1945 war Nemitz maßgeblich an der Wiedergründung der SPD in Köpenick beteiligt. Im selben Jahr wurde sie Parteisekretärin der SPD. 1946 wurde sie als Stadtverordnete in das Berliner Parlament gewählt. Zu ihrem 80. Geburtstag, am 3. Januar 1953, verlieh der Berliner Bürgermeister Ernst Reuter ihr als erster Frau überhaupt in der 133-jährigen Geschichte dieser Auszeichnung die Würde einer Stadtältesten von Berlin. Sie starb 89-jährig ein Jahr nach dem Mauerbau im Ostteil der Stadt; ihre Asche wurde dann aber in den Westteil überführt und auf dem Waldfriedhof Zehlendorf beigesetzt; der damalige West-Berliner Bürgermeister und spätere Bundeskanzler Willy Brandt hielt ihre Grabrede. Die Grabstätte gehört zu den Ehrengräbern des Landes Berlin. In Berlin-Gropiusstadt sind eine Straße und in Berlin-Baumschulenweg eine Brücke nach ihr benannt.
Literatur
- Werner Breunig, Siegfried Heimann, Andreas Herbst: Biografisches Handbuch der Berliner Stadtverordneten und Abgeordneten 1946–1963 (= Schriftenreihe des Landesarchivs Berlin. Band 14). Landesarchiv Berlin, Berlin 2011, ISBN 978-3-9803303-4-3, S. 199.

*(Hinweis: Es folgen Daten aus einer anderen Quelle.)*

Lemma includes_cons_false (c : ascii) (s sub : string) :
  includes (String c s) sub = false ->
  String.prefix sub (String c s) = false /\ includes s sub = false.
Proof.
  cbn [includes]. destruct (String.prefix sub (String c s)); [discriminate|].
  auto.
Qed.

(** A string without the separator is one piece. *)
Lemma split_from_no_sep (sep s cur : string) :
  includes s sep = false -> split_from sep 0 cur s = [cur ++ s].
Proof.
  revert cur. induction s as [|c s IH]; intros cur H.
  - simpl. now rewrite append_nil_r.
  - apply includes_cons_false in H. destruct H as [Hp Hi].
    cbn [split_from]. rewrite Hp, (IH _ Hi), append_assoc. reflexivity.
Qed.

(** The first piece always extends what has been built so far. *)
Lemma split_from_head (sep s : string) :
  forall skip cur, exists t more,
    split_from sep skip cur s = (cur ++ t) :: more.
Proof.
  induction s as [|c s IH]; intros skip cur.
  - exists "", []. simpl. now rewrite append_nil_r.
  - cbn [split_from]. destruct skip as [|k].
    + destruct (String.prefix sep (String c s)).
      * exists "". eexists. now rewrite append_nil_r.
      * destruct (IH 0 (cur ++ String c "")) as (t & more & E).
        exists (String c t), more. rewrite E, append_assoc. reflexivity.
    + apply IH.
Qed.

(** A separator that does not contain [c] cannot reach across a [c]. *)
Lemma prefix_app_no_char (c : ascii) (rest sep : string) :
  includes sep (String c "") = false ->
  forall v, String.prefix sep (v ++ String c rest) = true ->
            String.prefix sep v = true.
Proof.
  induction sep as [|a sep IH]; intros Hc v H; [apply prefix_nil|].
  apply includes_cons_false in Hc. destruct Hc as [Hp Hi].
  destruct v as [|y v]; simpl in H |- *.
  - simpl in Hp. destruct (Ascii.ascii_dec c a) as [->|].
    + destruct sep; discriminate Hp.
    + destruct (Ascii.ascii_dec a c) as [->|]; [contradiction | discriminate].
  - destruct (Ascii.ascii_dec a y); [|discriminate H]. now apply IH.
Qed.

(** Up to the first [c], a piece free of the separator stays whole. *)
Lemma split_from_keeps_until (c : ascii) (sep rest : string) :
  includes sep (String c "") = false ->
  forall v cur,
    includes v sep = false ->
    exists t more,
      split_from sep 0 cur (v ++ String c rest)
      = (cur ++ v ++ String c t) :: more.
Proof.
  intros Hc. induction v as [|x v IH]; intros cur Hv.
  - assert (Hp : String.prefix sep (String c rest) = false).
    { destruct (String.prefix sep (String c rest)) eqn:E; [|reflexivity].
      apply (prefix_app_no_char c rest sep Hc "") in E.
      simpl in Hv. destruct sep; [discriminate Hv | discriminate E]. }
    cbn [append split_from]. rewrite Hp.
    destruct (split_from_head sep rest 0 (cur ++ String c ""))
      as (t & more & E).
    exists t, more. rewrite E, append_assoc. reflexivity.
  - apply includes_cons_false in Hv. destruct Hv as [Hp Hi].
    assert (Hp' : String.prefix sep (String x v ++ String c rest) = false).
    { destruct (String.prefix sep (String x v ++ String c rest)) eqn:E;
        [|reflexivity].
      apply (prefix_app_no_char c rest sep Hc) in E. congruence. }
    cbn [append split_from] in Hp' |- *. rewrite Hp'.
    destruct (IH (cur ++ String x "") Hi) as (t & more & E).
    exists t, more. rewrite E, append_assoc. reflexivity.
Qed.

(** Cutting at a one-character stop gives what comes before it. *)
Lemma split_char_head (c : ascii) (rest : string) :
  forall v cur,
    includes v (String c "") = false ->
    exists more,
      split_from (String c "") 0 cur (v ++ String c rest) = (cur ++ v) :: more.
Proof.
  induction v as [|x v IH]; intros cur Hv.
  - cbn [append split_from String.prefix].
    destruct (Ascii.ascii_dec c c); [|contradiction].
    rewrite prefix_nil. eexists. now rewrite append_nil_r.
  - apply includes_cons_false in Hv. destruct Hv as [Hp Hi].
    cbn [append split_from String.prefix] in Hp |- *.
    destruct (Ascii.ascii_dec c x);
      [rewrite prefix_nil in Hp; discriminate Hp|].
    destruct (IH (cur ++ String x "") Hi) as (more & E).
    exists more. rewrite E, append_assoc. reflexivity.
Qed.

Lemma prefix_includes_char (c : ascii) (b s : string) :
  forall a, String.prefix (a ++ String c b) s = true ->
            includes s (String c "") = true.
Proof.
  intros a. revert s. induction a as [|x a IH]; intros s H.
  - destruct s as [|y s]; [discriminate H|]. simpl in H.
    destruct (Ascii.ascii_dec c y) as [->|]; [|discriminate H].
    cbn [includes String.prefix].
    destruct (Ascii.ascii_dec y y); [|contradiction].
    now rewrite prefix_nil.
  - destruct s as [|y s]; [discriminate H|]. simpl in H.
    destruct (Ascii.ascii_dec x y); [|discriminate H].
    cbn [includes]. rewrite (IH s H).
    destruct (String.prefix (String c "") (String y s)); reflexivity.
Qed.

(** A string without [c] has no occurrence of a marker that contains
    [c]. *)
Lemma no_char_no_marker (c : ascii) (a b s : string) :
  includes s (String c "") = false ->
  includes s (a ++ String c b) = false.
Proof.
  induction s as [|y s IH]; intros H.
  - cbn [includes]. destruct a; reflexivity.
  - pose proof (includes_cons_false _ _ _ H) as [Hp Hi].
    cbn [includes].
    destruct (String.prefix (a ++ String c b) (String y s)) eqn:E.
    + apply prefix_includes_char in E. congruence.
    + exact (IH Hi).
Qed.

Lemma plain_id_markers (vid : string) :
  plain_id vid = true ->
  includes vid "?" = false /\ includes vid "&" = false
  /\ includes vid "youtu.be/" = false
  /\ includes vid "watch?v=" = false
  /\ includes vid "embed/" = false.
Proof.
  unfold plain_id. intros H.
  apply andb_prop in H. destruct H as [H Hs].
  apply andb_prop in H. destruct H as [Hq Ha].
  apply negb_true_iff in Hq, Ha, Hs.
  repeat split; try assumption.
  - exact (no_char_no_marker "/" "youtu.be" "" vid Hs).
  - exact (no_char_no_marker "?" "watch" "v=" vid Hq).
  - exact (no_char_no_marker "/" "embed" "" vid Hs).
Qed.

Lemma getYouTubeEmbedUrl_plain (vid : string) :
  plain_id vid = true ->
  getYouTubeEmbedUrl ("https://youtu.be/" ++ vid)
  = "https://www.youtube.com/embed/" ++ vid
  /\ (forall rest,
       getYouTubeEmbedUrl ("https://youtu.be/" ++ vid ++ "?" ++ rest)
       = "https://www.youtube.com/embed/" ++ vid)
  /\ getYouTubeEmbedUrl ("https://www.youtube.com/watch?v=" ++ vid)
     = "https://www.youtube.com/embed/" ++ vid
  /\ (forall rest,
       includes (vid ++ "&" ++ rest) "youtu.be/" = false ->
       getYouTubeEmbedUrl
         ("https://www.youtube.com/watch?v=" ++ vid ++ "&" ++ rest)
       = "https://www.youtube.com/embed/" ++ vid)
  /\ getYouTubeEmbedUrl ("https://www.youtube.com/embed/" ++ vid)
     = "https://www.youtube.com/embed/" ++ vid.
Proof.
  intros Hplain.
  destruct (plain_id_markers vid Hplain) as (Hq & Ha & Hyb & Hw & He).
  repeat split; try intros rest; try intros Hrest.
  all: unfold getYouTubeEmbedUrl; f_equal; unfold segment_after, split.
  - simpl. rewrite !prefix_nil.
    rewrite (split_from_no_sep _ vid "" Hyb). simpl.
    rewrite (split_from_no_sep _ vid "" Hq). reflexivity.
  - simpl. rewrite !prefix_nil.
    destruct (split_from_keeps_until "?" "youtu.be/" rest eq_refl vid "" Hyb)
      as (t & more & E).
    rewrite E. simpl.
    destruct (split_char_head "?" t vid "" Hq) as (more' & E').
    rewrite E'. reflexivity.
  - simpl. rewrite !prefix_nil, Hyb.
    rewrite (split_from_no_sep _ vid "" Hw). simpl.
    rewrite (split_from_no_sep _ vid "" Ha). reflexivity.
  - simpl in Hrest |- *. rewrite !prefix_nil, Hrest.
    destruct (split_from_keeps_until "&" "watch?v=" rest eq_refl vid "" Hw)
      as (t & more & E).
    rewrite E. simpl.
    destruct (split_char_head "&" t vid "" Ha) as (more' & E').
    rewrite E'. reflexivity.
  - simpl. rewrite !prefix_nil, Hyb, Hw.
    rewrite (split_from_no_sep _ vid "" He). simpl.
    rewrite (split_from_no_sep _ vid "" Hq). reflexivity.
Qed.

(** X21. The three shapes of a YouTube address lead to the same embed
    address.  For a video id without [?], [&] and [/]: the short
    [youtu.be/] form and the [watch?v=] form, each with or without further
    query parameters, give the embed address of that id, and an embed
    address is left as it is. *)
Theorem youtube_urls_normalise (vid : string) :
  plain_id vid = true ->
  getYouTubeEmbedUrl ("https://youtu.be/" ++ vid)
  = "https://www.youtube.com/embed/" ++ vid
  /\ (forall rest,
       getYouTubeEmbedUrl ("https://youtu.be/" ++ vid ++ "?" ++ rest)
       = "https://www.youtube.com/embed/" ++ vid)
  /\ getYouTubeEmbedUrl ("https://www.youtube.com/watch?v=" ++ vid)
     = "https://www.youtube.com/embed/" ++ vid
  /\ (forall rest,
       includes (vid ++ "&" ++ rest) "youtu.be/" = false ->
       getYouTubeEmbedUrl
         ("https://www.youtube.com/watch?v=" ++ vid ++ "&" ++ rest)
       = "https://www.youtube.com/embed/" ++ vid)
  /\ getYouTubeEmbedUrl ("https://www.youtube.com/embed/" ++ vid)
     = "https://www.youtube.com/embed/" ++ vid.
Proof. exact (getYouTubeEmbedUrl_plain vid). Qed.

(** X22. What the player element is.  An address that mentions neither
    [youtube.com] nor [youtu.be] is given to a [video] element unchanged;
    a short or a watch address of a plain video id is given to an
    [iframe] on the embed address of that id; an address that mentions
    YouTube but has none of the three markers (a channel or shorts
    address, say) is given to an [iframe] whose embed address has no
    video id. *)
Theorem VideoPlayer_cases (url : string) :
  (isYouTubeUrl url = false -> VideoPlayer url = Video url)
  /\ (forall vid,
       plain_id vid = true ->
       (url = "https://youtu.be/" ++ vid
        \/ url = "https://www.youtube.com/watch?v=" ++ vid) ->
       VideoPlayer url = Iframe ("https://www.youtube.com/embed/" ++ vid))
  /\ (isYouTubeUrl url = true ->
      includes url "youtu.be/" = false ->
      includes url "watch?v=" = false ->
      includes url "embed/" = false ->
      VideoPlayer url = Iframe "https://www.youtube.com/embed/").
Proof.
  split; [|split].
  - unfold VideoPlayer. intros ->. reflexivity.
  - intros vid Hplain Hurl.
    destruct (getYouTubeEmbedUrl_plain vid Hplain) as (E1 & _ & E3 & _).
    unfold VideoPlayer.
    destruct Hurl as [-> | ->].
    + rewrite E1.
      assert (Hy : isYouTubeUrl ("https://youtu.be/" ++ vid) = true).
      { unfold isYouTubeUrl. simpl. apply orb_true_r. }
      rewrite Hy. reflexivity.
    + rewrite E3.
      assert (Hy : isYouTubeUrl ("https://www.youtube.com/watch?v=" ++ vid)
                   = true).
      { unfold isYouTubeUrl. simpl. reflexivity. }
      rewrite Hy. reflexivity.
  - unfold VideoPlayer, getYouTubeEmbedUrl. intros -> -> -> ->. reflexivity.
Qed.

(** ** The course page *)

(** X23. [getCourse] gives up on any reported error, even when the answer
    carries a row, and the page then ends in [notFound()]; the error is
    logged.  Without an error and without a row the page ends in
    [notFound()] silently. *)
Theorem course_page_not_found
  (courses_single : string -> awaited CourseResponse) (cid : string)
  (r : CourseResponse) :
  courses_single cid = Resolved r ->
  (forall e, course_error r = Some e ->
     getCourse courses_single cid
     = (Normal None,
        [PCoursesSingle cid; PConsoleError "Error fetching course:" e])
     /\ CourseDetailPage courses_single cid
        = (Throw "NEXT_NOT_FOUND",
           [PCoursesSingle cid; PConsoleError "Error fetching course:" e]))
  /\ (course_error r = None -> course_data r = None ->
      CourseDetailPage courses_single cid
      = (Throw "NEXT_NOT_FOUND", [PCoursesSingle cid])).
Proof.
  intros Hr. unfold CourseDetailPage, getCourse. rewrite Hr. split.
  - intros e He. simpl. rewrite He. split; reflexivity.
  - intros He Hd. simpl. rewrite He, Hd. reflexivity.
Qed.

(** X24. From the page to the gateway: when the page finds the course, every
    payment the player on that page asks PortOne for is for the course's
    own price, in KRW, under the course's title, with the viewer's
    e-mail, and under a payment id built from the course id, the viewer's
    id and the clock. *)
Theorem course_page_charges_course_price
  (courses_single : string -> awaited CourseResponse) (cid : string)
  (c : Course) (cenv : ClientEnv) (w : ClientWorld) :
  courses_single cid
  = Resolved {| course_data := Some c; course_error := None |} ->
  exists props,
    CourseDetailPage courses_single cid
    = (Normal props, [PCoursesSingle cid])
    /\ forall req,
        In req (payment_requests (snd (handlePayment cenv props w))) ->
        totalAmount req = course_price c
        /\ orderName req = course_title c
        /\ currency req = "CURRENCY_KRW"
        /\ exists ur u,
            session_getUser w = Resolved ur
            /\ user ur = Some u
            /\ customer_email req = email u
            /\ paymentId req
               = make_paymentId (course_id c) (id u) (client_Date_now w).
Proof.
  intros Hr. eexists. split.
  - unfold CourseDetailPage, getCourse. rewrite Hr. reflexivity.
  - intros req.
    match goal with
    | |- In _ (payment_requests (snd (handlePayment _ ?p _))) -> _ =>
        destruct (handlePayment cenv p w) as [res tr] eqn:H
    end.
    handlePayment_split H.
    all: inversion H; subst; clear H; simpl; intros Hin.
    all: repeat (destruct Hin as [Hin|Hin]; [|try contradiction]);
      try contradiction.
    all: subst req; repeat split; eexists _, _; repeat split; eassumption.
Qed.
(** * Long-form memory: extraction, storage and retrieval

    A shallow embedding of the Python sources

    - [memory_model.py]      (the [Memory] record, [MemoryType])
    - [memory_extractor.py]  ([MemoryExtractor])
    - [memory_storage.py]    ([MemoryStorage], the SQLite table and the
                              volatile embeddings dict)
    - [memory_retriever.py]  ([MemoryRetriever], the relevance score)
    - [long_form_memory.py]  ([LongFormMemorySystem])

    Conventions of the embedding.

    - Python [str] is [string]; texts are taken to be ASCII, so that
      [str.lower], [str.split], [str.strip] and the regular-expression
      classes [\w], [\s], [[a-z]] are the ASCII ones.
    - Python [int] is [Z].  Python [float] is idealised as a real number
      ([R]): rounding, infinities and NaN are not modelled.  The weighted
      average is given a second time in binary64 arithmetic ([Binary64]), to
      evaluate it on the weights of the code as the interpreter does.
    - The SQLite table [memories] is the list of its rows in rowid order; the
      database is assumed to be open and its statements to succeed.
    - [datetime.now()] and [hashlib.md5] belong to the environment; they are
      section variables, and the clock is threaded as a counter of readings.
    - The records are typed as the dataclasses declare their fields.
    - An exception that a [try] of the code catches is a [None] (or [false])
      result at the place where it is caught. *)

From Stdlib Require Import Reals Lra Lia ZArith String Ascii List Bool Floats.
From stdpp Require Import gmap strings list pretty.
Import ListNotations.
(** X14. [sendNonStreamingMessage] stores one assistant message, with the
    text of the response, also when the text is empty, exactly when
    [runClaude] returns; it updates the session id of the conversation
    before when the response has one that is not that of the
    conversation. When [runClaude] throws nothing is stored. *)
Theorem answer_is_stored_when_returned conv message env w :
  let sent :=
    sendNonStreamingMessage decode_byte decoder_init JSON_parse conv message env w in
  let response :=
    response_of
      (complete_objects decode_byte decoder_init JSON_parse (List.map snd (call_reads env))) in
  if call_succeeds env
  then sent.1.2 = returned (response_text response)
       /\ sent.1.1.2
          = (if Str.truthy (response_sessionId response)
                && bool_decide (Some (response_sessionId response) ≠ claudeSessionId conv)
             then [updateClaudeSessionId (id conv) (response_sessionId response)] else [])
            ++ [createMessage (id conv) "assistant" (response_text response)]
  else sent.1.1.2 = [] /\ exists e, sent.1.2 = thrown e.
Proof.
  cbn zeta. unfold sendNonStreamingMessage. rewrite runClaude_eq. cbn zeta.
  destruct (call_succeeds env); [done|by eauto].
Qed.

End CallFacts.

(** ** The configuration and the arguments of the child *)

Section ConfigFacts.

Implicit Types (sep : ascii) (s piece rest : string) (dirs : list string).

Lemma split_unbroken sep s : occurs sep s = false -> Str.split sep s = [s].
Proof.
  induction s as [|ch s IH]; [done|]. cbn [occurs Str.split].
  intros [-> Hs]%orb_false_iff. by rewrite (IH Hs).
Qed.

Lemma split_piece sep piece rest :
  occurs sep piece = false ->
  Str.split sep (piece +:+ String sep rest) = piece :: Str.split sep rest.
Proof.
  induction piece as [|ch piece IH].
  - intros _. change ("" +:+ String sep rest) with (String sep rest).
    cbn [Str.split]. by rewrite Ascii.eqb_refl.
  - cbn [occurs]. intros [Hch Hpiece]%orb_false_iff.
    rewrite StrFacts.app_cons. cbn [Str.split]. by rewrite Hch, (IH Hpiece).
Qed.

Lemma split_pieces sep s : Forall (fun piece => occurs sep piece = false) (Str.split sep s).
Proof.
  induction s as [|ch s IH]; [by constructor|]. cbn [Str.split].
  destruct (Ascii.eqb ch sep) eqn:Hch; [by constructor|].
  destruct (Str.split sep s) as [|piece pieces]; [by constructor; cbn; rewrite ?Hch|].
  apply Forall_cons in IH as [Hpiece Hpieces]. constructor; [|done].
  cbn. by rewrite Hch.
Qed.
(** X5: when the response holds an anchor name that is not a string
    ([None], a number), the session launches nothing; once it has read the
    clock it fails on [replace], reports that [AttributeError] with its
    traceback and returns [None]. *)
Theorem anchor_name_must_be_a_string {W : Type}
    (answer : forall X : Type, call X -> W -> result X * W) (w : W)
    url output_dir quality duration cookies :
  let r := exec answer
             (download_live_stream url output_dir quality duration cookies)
             w in
  forall data v,
    In data (omap resolved_by r.1.1) ->
    data !! lit "anchor_name" = Some v ->
    (forall s, v <> VStr s) ->
    spawned r.1.1 = [] /\
    (forall ts, In ts (omap timestamp_of r.1.1) ->
       r.1.2 = Returned VNone /\
       tracebacks r.1.1 = [AttributeError v (lit "replace")] /\
       last (stdout_lines r.1.1) =
         Some (tagged quality
                 [lit "❌ 发生错误: "; lit "'"; type_name v;
                  lit "' object has no attribute 'replace'"])).
Proof.
  intros r data v Hin Hv Hns.
  pose proof (all_runs_exec answer _ _ w
                (session_anchor_runs url output_dir quality duration cookies))
    as H.
  cbv beta in H. fold r in H.
  assert (Hget : dict_get data (lit "anchor_name") (VStr (lit "unknown")) = v)
    by (unfold dict_get; rewrite Hv; reflexivity).
  destruct (H data v Hin Hget Hns) as [Hs Hts].
  split; [exact Hs |]. intros ts Hin_ts.
  destruct (Hts ts Hin_ts) as (Ho & Htb & Hl).
  split; [exact Ho |]. split; [exact Htb |].
  rewrite Hl. f_equal. unfold tagged, AttributeError, exn_str, fstr.
  cbn [concat]. rewrite <- !app_assoc. reflexivity.
Qed.

(** A room whose anchor name is [None]. *)
Lemma anchor_name_none_example :
  let r := exec (scripted anchor_none)
             (download_live_stream room_url (lit "downloads") (lit "HD")
                None None) 0%N in
  spawned r.1.1 = [] /\
  (forall ts, In ts (omap timestamp_of r.1.1) ->
     r.1.2 = Returned VNone /\
     tracebacks r.1.1 = [AttributeError VNone (lit "replace")] /\
     last (stdout_lines r.1.1) =
       Some (tagged (lit "HD")
               [lit "❌ 发生错误: "; lit "'"; type_name VNone;
                lit "' object has no attribute 'replace'"])).
Proof.
  apply (anchor_name_must_be_a_string (scripted anchor_none) 0%N room_url
           (lit "downloads") (lit "HD") None None room_anchor_none VNone).
  - vm_compute. left. reflexivity.
  - vm_compute. reflexivity.
  - discriminate.
Defined.

(** ** Output files *)

Lemma startswith_true p : forall s,
  startswith p s = true -> exists t, s = p ++ t.
Proof.
  induction p as [| a p IH]; intros s H.
  - exists s. reflexivity.
  - destruct s as [| b s]; cbn [startswith] in H; [discriminate H |].
    apply andb_true_iff in H as [Hab Hp]. apply N.eqb_eq in Hab. subst b.
    destruct (IH s Hp) as [t ->]. exists t. reflexivity.
Qed.

Lemma endswith_true s suffix :
  endswith s suffix = true -> exists a, s = a ++ suffix.
Proof.
  unfold endswith. intros H. apply startswith_true in H as [t Ht].
  exists (rev t). apply (f_equal (@rev N)) in Ht.
  rewrite rev_involutive, rev_app_distr, rev_involutive in Ht. exact Ht.
Qed.

Lemma endswith_app a suffix : endswith (a ++ suffix) suffix = true.
Proof.
  unfold endswith. rewrite rev_app_distr. apply startswith_refl_app.
Qed.

Lemma contains_app needle a b : contains needle (a ++ needle ++ b) = true.
Proof.
  induction a as [| c a IH].
  - destruct (needle ++ b) eqn:E; cbn [app contains]; rewrite <- E;
      rewrite startswith_refl_app; reflexivity.
  - cbn [app contains]. rewrite IH. apply orb_true_r.
Qed.

(** The test on the end of the URL never decides the extension: a URL
    that ends with [.m3u8] contains [m3u8]. *)
Lemma ext_of_contains stream_url :
  ext_of stream_url =
  if contains (lit "m3u8") stream_url then lit "mp4" else lit "flv".
Proof.
  unfold ext_of.
  destruct (endswith stream_url (lit ".m3u8")) eqn:E; [| reflexivity].
  apply endswith_true in E as [a ->].
  change (lit ".m3u8") with (lit "." ++ lit "m3u8" ++ []).
  rewrite app_assoc, contains_app. reflexivity.
Qed.

Lemma ext_of_cases stream_url :
  ext_of stream_url = lit "mp4" \/ ext_of stream_url = lit "flv".
Proof.
  rewrite ext_of_contains. destruct (contains (lit "m3u8") stream_url); auto.
Qed.

Lemma output_name_split anchor quality timestamp ext :
  output_name anchor quality timestamp ext =
  (anchor ++ lit "_" ++ quality ++ lit "_" ++ timestamp) ++ lit "." ++ ext.
Proof.
  unfold output_name, fstr. cbn [concat]. rewrite app_nil_r, <- !app_assoc.
  reflexivity.
Qed.

Lemma split_slash_nonempty s : split_slash s <> [].
Proof.
  destruct s as [| c s]; cbn [split_slash]; [discriminate |].
  destruct (c =? slash)%N; [discriminate |].
  destruct (split_slash s); discriminate.
Qed.

Lemma split_slash_no_slash s : no_slash s = true -> split_slash s = [s].
Proof.
  induction s as [| c s IH]; [reflexivity |].
  cbn [no_slash forallb]. intros H. apply andb_true_iff in H as [Hc Hs].
  cbn [split_slash]. apply negb_true_iff in Hc. rewrite Hc.
  rewrite (IH Hs). reflexivity.
Qed.

(** The last component of a split string holds all of a suffix without
    slashes. *)
Lemma split_slash_app a s :
  no_slash s = true ->
  exists init l, split_slash (a ++ s) = init ++ [l ++ s].
Proof.
  intros Hs. induction a as [| c a (init & l & IH)].
  - exists [], []. apply split_slash_no_slash. exact Hs.
  - cbn [app split_slash]. destruct (c =? slash)%N.
    + exists ([] :: init), l. rewrite IH. reflexivity.
    + rewrite IH. destruct init as [| p init]; cbn [app].
      * exists [], (c :: l). reflexivity.
      * exists ((c :: p) :: init), l. reflexivity.
Qed.

Lemma join_snoc sep ps x : exists pre, PyStr.join sep (ps ++ [x]) = pre ++ x.
Proof.
  induction ps as [| p ps (pre & IH)].
  - exists []. reflexivity.
  - cbn [app PyStr.join]. destruct (ps ++ [x]) as [| y rest] eqn:E.
    + destruct ps; discriminate E.
    + rewrite IH. exists (p ++ sep ++ pre). rewrite <- !app_assoc.
      reflexivity.
Qed.

Lemma path_str_snoc root ps x :
  exists pre, path_str (MkPath root (ps ++ [x])) = pre ++ x.
Proof.
  destruct (join_snoc [slash] ps x) as [pre Hpre].
  exists (root ++ pre). unfold path_str. cbn [p_root p_parts].
  assert (Hne : ps ++ [x] <> []) by (destruct ps; discriminate).
  destruct root as [| c r].
  - destruct (ps ++ [x]) as [| y rest] eqn:E; [contradiction |].
    exact Hpre.
  - rewrite Hpre, app_assoc. reflexivity.
Qed.
(** With two executions recorded for the first planned task and none for
    the second, the counts agree and the programación is reported complete,
    although a task is pending. *)
Example verificar_cuenta_duplicados :
  verificar_programacion_completa "PROG-2025-W42-001" bd_duplicada = (true, 2, 2)
  ∧ length (pendientes_de bd_duplicada "PROG-2025-W42-001") = 1%nat.
Proof. split; by vm_compute. Qed.

(** X4: when every planned task has at most one execution,
    [verificar_programacion_completa] and [obtener_tareas_sin_ejecucion_real]
    agree: the registered tasks plus the pending ones are all the planned
    tasks of the programación, and the programación is reported complete
    exactly when it has a planned task and none is pending. *)
Theorem verificar_programacion_completa_pendientes (db : BD) (prog_id : string) :
  una_por_tarea db →
  let '(esta_completa, total_tareas, tareas_registradas) :=
    verificar_programacion_completa prog_id db in
  tareas_registradas + Z.of_nat (length (pendientes_de db prog_id)) = total_tareas
  ∧ (esta_completa = true
     ↔ 0 < total_tareas ∧ pendientes_de db prog_id = [])
  ∧ ∀ l, obtener_tareas_sin_ejecucion_real prog_id db = Devuelve l →
         length l = length (pendientes_de db prog_id).
Proof.
  intros Huna. unfold verificar_programacion_completa. cbn zeta.
  pose proof (filas_del_join db prog_id (ejecucion_real db) Huna) as Hjoin.
  pose proof (length_filter_complemento
                (λ fila : Z * TareaPlanificada, ejecuciones_de db fila.1 = [])
                (planificadas_de db prog_id)) as Hpart.
  assert (length (pendientes_de db prog_id)
          = length (filter (λ fila : Z * TareaPlanificada,
                              ejecuciones_de db fila.1 = [])
                           (planificadas_de db prog_id))) as Hpen.
  { unfold pendientes_de. apply Permutation_length, merge_sort_Permutation. }
  unfold ejecuciones_de in Hpart, Hpen.
  assert (Z.of_nat (length (filter (λ e, es_de db prog_id e = true)
                                   (ejecucion_real db)))
          + Z.of_nat (length (pendientes_de db prog_id))
          = Z.of_nat (length (planificadas_de db prog_id))) as Hsuma by lia.
  split; [exact Hsuma |]. split.
  - rewrite andb_true_iff, Z.ltb_lt, Z.eqb_eq.
    rewrite <- length_zero_iff_nil. lia.
  - intros l Hl. by apply filas_pendientes_length.
Qed.

Lemma verificar_programacion_completa_pendientes_testigo :
  una_por_tarea bd_simulada
  ∧ verificar_programacion_completa "PROG-2025-W42-001" bd_simulada = (true, 1, 1)
  ∧ pendientes_de bd_simulada "PROG-2025-W42-001" = [].
Proof.
  assert (una_por_tarea bd_simulada) as Huna.
  { intros k. unfold ejecuciones_de, bd_simulada. cbn [ejecucion_real].
    destruct (decide (1 = k)) as [<-|Hne].
    - by vm_compute.
    - rewrite filter_cons_False by done. cbn. lia. }
  split; [exact Huna |]. split; [by vm_compute |].
  pose proof (verificar_programacion_completa_pendientes bd_simulada
                "PROG-2025-W42-001" Huna) as H.
  change (verificar_programacion_completa "PROG-2025-W42-001" bd_simulada)
    with (true, 1, 1) in H.
  destruct H as (_ & H & _). by apply H.
Defined.

(** *** Registering, looking up and deleting an execution *)

Lemma siguiente_id_mayor (l : list EjecucionReal) (e : EjecucionReal) :
  e ∈ l → id e < siguiente_id l.
Proof.
  unfold siguiente_id. induction l as [|x r IH]; [by intros ?%elem_of_nil |].
  cbn. intros [->|Hin]%elem_of_cons; [lia |]. specialize (IH Hin). lia.
Qed.

Lemma filter_todos_menos_nuevo (l : list EjecucionReal) (k : Z) :
  (∀ e, e ∈ l → id e ≠ k) → filter (λ e, id e ≠ k) l = l.
Proof.
  induction l as [|x r IH]; intros H; [done |].
  rewrite filter_cons_True by (apply H; by left).
  f_equal. apply IH. intros e He. apply H. by right.
Qed.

- Ilse Fischer: Nemitz, Anna. In: Neue Deutsche Biographie (NDB). Band 19, Duncker & Humblot, Berlin 1999, ISBN 3-428-00200-8, S. 63 (Digitalisat).
- Kurt Nemitz: Anna Nemitz. Blätter der Erinnerung. Berlin 1988, ISBN 3-924061-21-1.
- Martin Schumacher (Hrsg.): M.d.R. Die Reichstagsabgeordneten der Weimarer Republik in der Zeit des Nationalsozialismus. Politische Verfolgung, Emigration und Ausbürgerung, 1933–1945. Eine biographische Dokumentation. 3., erheblich erweiterte und überarbeitete Auflage. Droste, Düsseldorf 1994, ISBN 3-7700-5183-1.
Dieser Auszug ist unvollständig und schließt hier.